### Task directions
Please write each record out again word for word.

### Dataset entries
* * *

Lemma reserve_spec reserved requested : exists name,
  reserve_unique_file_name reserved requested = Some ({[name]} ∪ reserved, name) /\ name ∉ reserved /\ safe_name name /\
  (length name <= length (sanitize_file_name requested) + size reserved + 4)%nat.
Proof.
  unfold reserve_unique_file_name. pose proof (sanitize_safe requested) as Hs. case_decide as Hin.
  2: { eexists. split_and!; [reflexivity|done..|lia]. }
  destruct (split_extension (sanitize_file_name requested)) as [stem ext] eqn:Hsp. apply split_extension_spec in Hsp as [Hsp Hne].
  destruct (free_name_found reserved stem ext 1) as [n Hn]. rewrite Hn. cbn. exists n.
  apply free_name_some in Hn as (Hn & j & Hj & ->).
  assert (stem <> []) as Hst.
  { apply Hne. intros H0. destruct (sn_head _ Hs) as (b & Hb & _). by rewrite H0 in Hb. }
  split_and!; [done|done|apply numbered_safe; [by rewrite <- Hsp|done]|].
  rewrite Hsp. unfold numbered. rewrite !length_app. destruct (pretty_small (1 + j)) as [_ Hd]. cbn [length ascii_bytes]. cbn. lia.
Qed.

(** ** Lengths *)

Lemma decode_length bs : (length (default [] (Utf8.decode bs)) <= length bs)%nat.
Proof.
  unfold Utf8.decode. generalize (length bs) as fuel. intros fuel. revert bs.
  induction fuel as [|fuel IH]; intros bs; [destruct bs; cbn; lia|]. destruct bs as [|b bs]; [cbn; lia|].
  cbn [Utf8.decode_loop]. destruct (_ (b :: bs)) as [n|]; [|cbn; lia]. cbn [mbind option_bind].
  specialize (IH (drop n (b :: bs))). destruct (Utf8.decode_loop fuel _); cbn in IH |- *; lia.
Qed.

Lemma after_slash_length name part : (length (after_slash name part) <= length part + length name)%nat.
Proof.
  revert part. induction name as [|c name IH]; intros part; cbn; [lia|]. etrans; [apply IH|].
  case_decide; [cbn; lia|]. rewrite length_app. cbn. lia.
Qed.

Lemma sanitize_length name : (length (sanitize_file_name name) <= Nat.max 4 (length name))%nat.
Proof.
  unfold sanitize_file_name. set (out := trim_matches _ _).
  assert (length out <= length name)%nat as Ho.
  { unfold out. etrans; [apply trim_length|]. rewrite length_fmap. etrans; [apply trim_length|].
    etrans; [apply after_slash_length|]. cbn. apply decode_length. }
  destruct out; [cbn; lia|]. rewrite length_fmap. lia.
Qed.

* * *

### Answer box
Lemma reserve_spec reserved requested : exists name,
  reserve_unique_file_name reserved requested = Some ({[name]} ∪ reserved, name) /\ name ∉ reserved /\ safe_name name /\
  (length name <= length (sanitize_file_name requested) + size reserved + 4)%nat.
Proof.
  unfold reserve_unique_file_name. pose proof (sanitize_safe requested) as Hs. case_decide as Hin.
  2: { eexists. split_and!; [reflexivity|done..|lia]. }
  destruct (split_extension (sanitize_file_name requested)) as [stem ext] eqn:Hsp. apply split_extension_spec in Hsp as [Hsp Hne].
  destruct (free_name_found reserved stem ext 1) as [n Hn]. rewrite Hn. cbn. exists n.
  apply free_name_some in Hn as (Hn & j & Hj & ->).
  assert (stem <> []) as Hst.
  { apply Hne. intros H0. destruct (sn_head _ Hs) as (b & Hb & _). by rewrite H0 in Hb. }
  split_and!; [done|done|apply numbered_safe; [by rewrite <- Hsp|done]|].
  rewrite Hsp. unfold numbered. rewrite !length_app. destruct (pretty_small (1 + j)) as [_ Hd]. cbn [length ascii_bytes]. cbn. lia.
Qed.

(** ** Lengths *)

Lemma decode_length bs : (length (default [] (Utf8.decode bs)) <= length bs)%nat.
Proof.
  unfold Utf8.decode. generalize (length bs) as fuel. intros fuel. revert bs.
  induction fuel as [|fuel IH]; intros bs; [destruct bs; cbn; lia|]. destruct bs as [|b bs]; [cbn; lia|].
  cbn [Utf8.decode_loop]. destruct (_ (b :: bs)) as [n|]; [|cbn; lia]. cbn [mbind option_bind].
  specialize (IH (drop n (b :: bs))). destruct (Utf8.decode_loop fuel _); cbn in IH |- *; lia.
Qed.

Lemma after_slash_length name part : (length (after_slash name part) <= length part + length name)%nat.
Proof.
  revert part. induction name as [|c name IH]; intros part; cbn; [lia|]. etrans; [apply IH|].
  case_decide; [cbn; lia|]. rewrite length_app. cbn. lia.
Qed.

Lemma sanitize_length name : (length (sanitize_file_name name) <= Nat.max 4 (length name))%nat.
Proof.
  unfold sanitize_file_name. set (out := trim_matches _ _).
  assert (length out <= length name)%nat as Ho.
  { unfold out. etrans; [apply trim_length|]. rewrite length_fmap. etrans; [apply trim_length|].
    etrans; [apply after_slash_length|]. cbn. apply decode_length. }
  destruct out; [cbn; lia|]. rewrite length_fmap. lia.
Qed.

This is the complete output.